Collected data
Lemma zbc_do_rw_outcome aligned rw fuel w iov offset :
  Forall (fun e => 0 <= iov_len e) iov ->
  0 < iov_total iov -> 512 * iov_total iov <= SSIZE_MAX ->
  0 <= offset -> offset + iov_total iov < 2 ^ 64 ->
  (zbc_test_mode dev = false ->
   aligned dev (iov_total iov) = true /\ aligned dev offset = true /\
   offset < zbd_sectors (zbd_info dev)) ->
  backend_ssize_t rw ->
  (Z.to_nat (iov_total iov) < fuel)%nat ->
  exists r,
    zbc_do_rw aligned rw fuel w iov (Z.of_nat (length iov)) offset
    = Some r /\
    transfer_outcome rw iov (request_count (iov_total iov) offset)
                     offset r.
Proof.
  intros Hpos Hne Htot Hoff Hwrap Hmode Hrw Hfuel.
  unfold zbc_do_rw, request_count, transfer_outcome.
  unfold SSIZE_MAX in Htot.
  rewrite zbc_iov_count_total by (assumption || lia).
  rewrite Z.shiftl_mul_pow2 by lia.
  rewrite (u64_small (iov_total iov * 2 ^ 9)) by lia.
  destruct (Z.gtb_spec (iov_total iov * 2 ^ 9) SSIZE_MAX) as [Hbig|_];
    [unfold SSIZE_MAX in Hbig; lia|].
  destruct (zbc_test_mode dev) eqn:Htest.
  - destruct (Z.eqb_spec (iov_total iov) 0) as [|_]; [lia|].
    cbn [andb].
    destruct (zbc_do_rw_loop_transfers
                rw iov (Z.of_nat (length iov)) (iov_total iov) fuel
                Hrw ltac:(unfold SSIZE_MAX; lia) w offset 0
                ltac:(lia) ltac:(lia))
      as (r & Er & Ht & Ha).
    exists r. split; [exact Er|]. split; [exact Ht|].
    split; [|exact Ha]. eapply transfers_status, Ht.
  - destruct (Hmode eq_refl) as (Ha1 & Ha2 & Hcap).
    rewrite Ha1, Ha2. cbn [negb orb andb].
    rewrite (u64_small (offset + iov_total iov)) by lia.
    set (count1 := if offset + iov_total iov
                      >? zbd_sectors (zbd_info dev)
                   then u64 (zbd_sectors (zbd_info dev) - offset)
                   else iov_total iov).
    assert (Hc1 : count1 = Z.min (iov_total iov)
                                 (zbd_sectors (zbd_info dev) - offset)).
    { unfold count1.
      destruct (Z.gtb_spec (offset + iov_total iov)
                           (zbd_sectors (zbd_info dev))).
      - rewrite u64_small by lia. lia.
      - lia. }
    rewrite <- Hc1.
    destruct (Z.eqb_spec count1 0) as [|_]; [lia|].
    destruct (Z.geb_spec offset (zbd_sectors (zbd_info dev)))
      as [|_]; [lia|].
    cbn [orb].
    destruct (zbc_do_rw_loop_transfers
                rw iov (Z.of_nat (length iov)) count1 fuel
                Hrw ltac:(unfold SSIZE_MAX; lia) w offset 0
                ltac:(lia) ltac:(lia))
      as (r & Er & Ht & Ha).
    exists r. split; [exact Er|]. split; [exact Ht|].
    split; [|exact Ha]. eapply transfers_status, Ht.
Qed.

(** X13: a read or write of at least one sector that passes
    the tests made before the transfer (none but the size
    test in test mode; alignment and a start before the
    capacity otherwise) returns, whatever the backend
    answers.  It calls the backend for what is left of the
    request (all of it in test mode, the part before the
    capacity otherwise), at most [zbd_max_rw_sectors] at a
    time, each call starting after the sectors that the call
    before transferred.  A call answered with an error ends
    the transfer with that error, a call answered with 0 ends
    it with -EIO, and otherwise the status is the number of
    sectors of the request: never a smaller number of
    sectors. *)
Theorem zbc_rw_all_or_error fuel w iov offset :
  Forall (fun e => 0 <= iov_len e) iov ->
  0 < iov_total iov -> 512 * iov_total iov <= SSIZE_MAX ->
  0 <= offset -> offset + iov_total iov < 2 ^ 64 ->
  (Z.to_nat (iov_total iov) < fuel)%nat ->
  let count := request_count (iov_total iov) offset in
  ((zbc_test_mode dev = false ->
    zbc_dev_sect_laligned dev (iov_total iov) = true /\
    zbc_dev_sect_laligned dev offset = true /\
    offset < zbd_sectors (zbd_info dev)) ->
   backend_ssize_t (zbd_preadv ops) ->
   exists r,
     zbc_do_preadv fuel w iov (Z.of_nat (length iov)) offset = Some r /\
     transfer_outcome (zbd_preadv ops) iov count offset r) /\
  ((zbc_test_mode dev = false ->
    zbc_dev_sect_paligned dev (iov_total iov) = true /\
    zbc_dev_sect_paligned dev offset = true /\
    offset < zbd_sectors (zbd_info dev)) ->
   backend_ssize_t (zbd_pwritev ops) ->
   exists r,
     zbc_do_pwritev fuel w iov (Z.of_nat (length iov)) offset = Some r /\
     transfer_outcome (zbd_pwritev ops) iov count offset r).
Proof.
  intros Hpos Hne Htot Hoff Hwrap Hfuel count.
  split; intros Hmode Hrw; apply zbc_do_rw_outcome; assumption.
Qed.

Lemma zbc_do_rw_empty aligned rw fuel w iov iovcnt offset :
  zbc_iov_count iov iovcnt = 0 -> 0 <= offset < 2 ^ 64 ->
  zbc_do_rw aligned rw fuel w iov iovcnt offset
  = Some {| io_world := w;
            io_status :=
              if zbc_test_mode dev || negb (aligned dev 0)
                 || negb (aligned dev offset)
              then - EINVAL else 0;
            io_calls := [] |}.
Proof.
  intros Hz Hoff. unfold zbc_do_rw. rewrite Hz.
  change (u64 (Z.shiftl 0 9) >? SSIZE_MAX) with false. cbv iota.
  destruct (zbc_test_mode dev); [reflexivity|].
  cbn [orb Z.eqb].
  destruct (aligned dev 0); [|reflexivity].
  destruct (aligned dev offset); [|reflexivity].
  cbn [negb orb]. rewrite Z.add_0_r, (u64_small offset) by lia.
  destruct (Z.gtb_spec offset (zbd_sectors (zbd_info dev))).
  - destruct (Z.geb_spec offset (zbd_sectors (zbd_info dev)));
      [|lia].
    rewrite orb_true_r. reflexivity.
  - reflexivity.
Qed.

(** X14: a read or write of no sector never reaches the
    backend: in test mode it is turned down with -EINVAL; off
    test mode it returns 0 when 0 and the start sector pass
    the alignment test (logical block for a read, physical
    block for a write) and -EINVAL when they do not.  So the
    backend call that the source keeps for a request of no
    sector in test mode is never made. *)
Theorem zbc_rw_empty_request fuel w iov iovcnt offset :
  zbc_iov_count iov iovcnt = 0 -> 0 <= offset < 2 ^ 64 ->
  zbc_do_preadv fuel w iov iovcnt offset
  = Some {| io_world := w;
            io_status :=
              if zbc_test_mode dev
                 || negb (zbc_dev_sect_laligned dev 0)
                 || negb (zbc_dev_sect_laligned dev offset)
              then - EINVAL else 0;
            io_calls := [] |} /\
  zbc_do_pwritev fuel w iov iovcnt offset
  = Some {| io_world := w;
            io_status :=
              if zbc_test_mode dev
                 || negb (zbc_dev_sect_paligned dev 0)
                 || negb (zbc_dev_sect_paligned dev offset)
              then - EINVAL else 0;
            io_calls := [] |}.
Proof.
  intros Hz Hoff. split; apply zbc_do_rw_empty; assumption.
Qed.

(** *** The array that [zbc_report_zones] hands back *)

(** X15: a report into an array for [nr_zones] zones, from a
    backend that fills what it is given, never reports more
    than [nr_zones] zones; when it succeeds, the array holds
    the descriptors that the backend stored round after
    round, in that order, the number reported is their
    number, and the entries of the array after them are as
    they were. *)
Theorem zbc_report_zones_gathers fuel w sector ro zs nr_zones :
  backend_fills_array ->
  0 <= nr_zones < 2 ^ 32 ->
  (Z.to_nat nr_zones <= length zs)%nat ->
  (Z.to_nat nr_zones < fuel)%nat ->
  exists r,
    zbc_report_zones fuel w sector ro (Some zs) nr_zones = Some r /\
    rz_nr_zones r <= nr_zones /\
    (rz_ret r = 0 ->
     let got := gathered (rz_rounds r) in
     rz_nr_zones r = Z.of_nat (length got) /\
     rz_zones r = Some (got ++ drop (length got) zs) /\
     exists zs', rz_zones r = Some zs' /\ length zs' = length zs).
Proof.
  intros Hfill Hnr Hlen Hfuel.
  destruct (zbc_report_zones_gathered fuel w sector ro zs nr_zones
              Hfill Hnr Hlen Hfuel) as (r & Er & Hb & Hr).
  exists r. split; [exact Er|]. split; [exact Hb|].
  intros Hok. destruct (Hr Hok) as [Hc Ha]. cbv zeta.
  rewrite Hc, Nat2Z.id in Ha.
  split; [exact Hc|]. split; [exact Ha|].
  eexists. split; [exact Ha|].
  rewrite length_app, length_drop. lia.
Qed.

--

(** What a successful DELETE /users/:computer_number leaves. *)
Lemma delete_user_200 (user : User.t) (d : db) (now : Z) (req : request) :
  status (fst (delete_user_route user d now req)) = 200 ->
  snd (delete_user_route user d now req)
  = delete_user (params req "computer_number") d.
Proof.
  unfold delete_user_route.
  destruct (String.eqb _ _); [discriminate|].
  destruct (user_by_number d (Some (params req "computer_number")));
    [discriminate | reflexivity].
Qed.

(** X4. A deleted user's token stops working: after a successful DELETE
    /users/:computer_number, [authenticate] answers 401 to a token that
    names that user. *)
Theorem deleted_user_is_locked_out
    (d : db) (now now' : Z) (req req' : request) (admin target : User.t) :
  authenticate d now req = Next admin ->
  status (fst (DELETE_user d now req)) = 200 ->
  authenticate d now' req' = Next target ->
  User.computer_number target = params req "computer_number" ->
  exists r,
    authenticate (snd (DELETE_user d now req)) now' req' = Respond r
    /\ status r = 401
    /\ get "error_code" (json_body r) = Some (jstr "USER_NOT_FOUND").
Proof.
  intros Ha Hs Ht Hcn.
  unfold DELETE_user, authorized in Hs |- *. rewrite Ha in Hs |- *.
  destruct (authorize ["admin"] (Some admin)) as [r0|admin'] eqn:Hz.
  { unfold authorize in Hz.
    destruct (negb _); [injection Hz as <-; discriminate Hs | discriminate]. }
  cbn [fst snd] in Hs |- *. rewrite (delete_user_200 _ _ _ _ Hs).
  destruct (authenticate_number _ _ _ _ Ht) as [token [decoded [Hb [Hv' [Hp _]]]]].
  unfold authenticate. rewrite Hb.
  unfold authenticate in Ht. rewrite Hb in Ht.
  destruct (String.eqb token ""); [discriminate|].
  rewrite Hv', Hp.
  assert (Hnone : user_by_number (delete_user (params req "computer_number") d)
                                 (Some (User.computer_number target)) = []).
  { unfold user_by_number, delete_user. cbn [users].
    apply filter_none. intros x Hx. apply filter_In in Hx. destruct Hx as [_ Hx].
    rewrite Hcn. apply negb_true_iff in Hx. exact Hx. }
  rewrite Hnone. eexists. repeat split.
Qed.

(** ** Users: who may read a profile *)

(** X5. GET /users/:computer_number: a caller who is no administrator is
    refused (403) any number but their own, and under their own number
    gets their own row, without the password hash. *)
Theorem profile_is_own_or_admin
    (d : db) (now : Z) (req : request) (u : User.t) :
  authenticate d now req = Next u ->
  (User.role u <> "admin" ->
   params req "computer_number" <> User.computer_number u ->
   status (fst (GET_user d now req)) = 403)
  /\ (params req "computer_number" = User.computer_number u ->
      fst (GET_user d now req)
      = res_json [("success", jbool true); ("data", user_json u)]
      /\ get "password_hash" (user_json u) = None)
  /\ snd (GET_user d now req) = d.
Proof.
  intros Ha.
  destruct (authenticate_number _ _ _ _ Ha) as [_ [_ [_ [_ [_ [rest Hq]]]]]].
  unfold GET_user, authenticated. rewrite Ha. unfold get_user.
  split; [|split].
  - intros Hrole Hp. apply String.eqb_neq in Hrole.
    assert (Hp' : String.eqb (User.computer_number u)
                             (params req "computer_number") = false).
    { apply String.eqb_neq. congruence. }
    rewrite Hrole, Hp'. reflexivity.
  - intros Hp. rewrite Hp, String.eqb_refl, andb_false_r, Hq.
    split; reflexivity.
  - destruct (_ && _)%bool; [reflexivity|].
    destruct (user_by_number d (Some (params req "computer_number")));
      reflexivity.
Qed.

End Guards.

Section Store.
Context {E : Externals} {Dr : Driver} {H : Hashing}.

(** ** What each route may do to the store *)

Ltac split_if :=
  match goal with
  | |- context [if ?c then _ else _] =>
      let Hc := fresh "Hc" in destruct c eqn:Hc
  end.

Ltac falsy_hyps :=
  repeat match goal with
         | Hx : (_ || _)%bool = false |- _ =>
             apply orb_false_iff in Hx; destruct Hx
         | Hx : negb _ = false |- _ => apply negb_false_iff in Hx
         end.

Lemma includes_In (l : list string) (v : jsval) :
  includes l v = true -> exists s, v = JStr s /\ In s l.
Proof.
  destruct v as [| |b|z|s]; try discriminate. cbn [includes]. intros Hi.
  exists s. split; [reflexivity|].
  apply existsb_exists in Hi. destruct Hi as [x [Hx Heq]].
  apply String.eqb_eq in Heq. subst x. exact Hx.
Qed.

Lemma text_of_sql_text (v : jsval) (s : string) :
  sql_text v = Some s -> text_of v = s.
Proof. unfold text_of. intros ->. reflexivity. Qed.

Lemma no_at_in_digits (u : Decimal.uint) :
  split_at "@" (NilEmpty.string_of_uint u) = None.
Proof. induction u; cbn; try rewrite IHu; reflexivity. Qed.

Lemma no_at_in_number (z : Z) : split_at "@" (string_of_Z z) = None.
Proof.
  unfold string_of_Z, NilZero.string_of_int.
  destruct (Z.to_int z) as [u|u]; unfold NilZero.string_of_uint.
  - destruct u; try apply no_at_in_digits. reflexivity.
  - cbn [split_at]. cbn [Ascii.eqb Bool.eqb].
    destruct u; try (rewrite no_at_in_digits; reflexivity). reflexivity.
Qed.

- Instructions to follow -
Only the lines above from the line with "Theorem deleted_user_is_locked_out" to the line with "unfold DELETE_user, authorized", those two lines included, should be reproduced exactly.

- Solution below -
Theorem deleted_user_is_locked_out
    (d : db) (now now' : Z) (req req' : request) (admin target : User.t) :
  authenticate d now req = Next admin ->
  status (fst (DELETE_user d now req)) = 200 ->
  authenticate d now' req' = Next target ->
  User.computer_number target = params req "computer_number" ->
  exists r,
    authenticate (snd (DELETE_user d now req)) now' req' = Respond r
    /\ status r = 401
    /\ get "error_code" (json_body r) = Some (jstr "USER_NOT_FOUND").
Proof.
  intros Ha Hs Ht Hcn.
  unfold DELETE_user, authorized in Hs |- *. rewrite Ha in Hs |- *.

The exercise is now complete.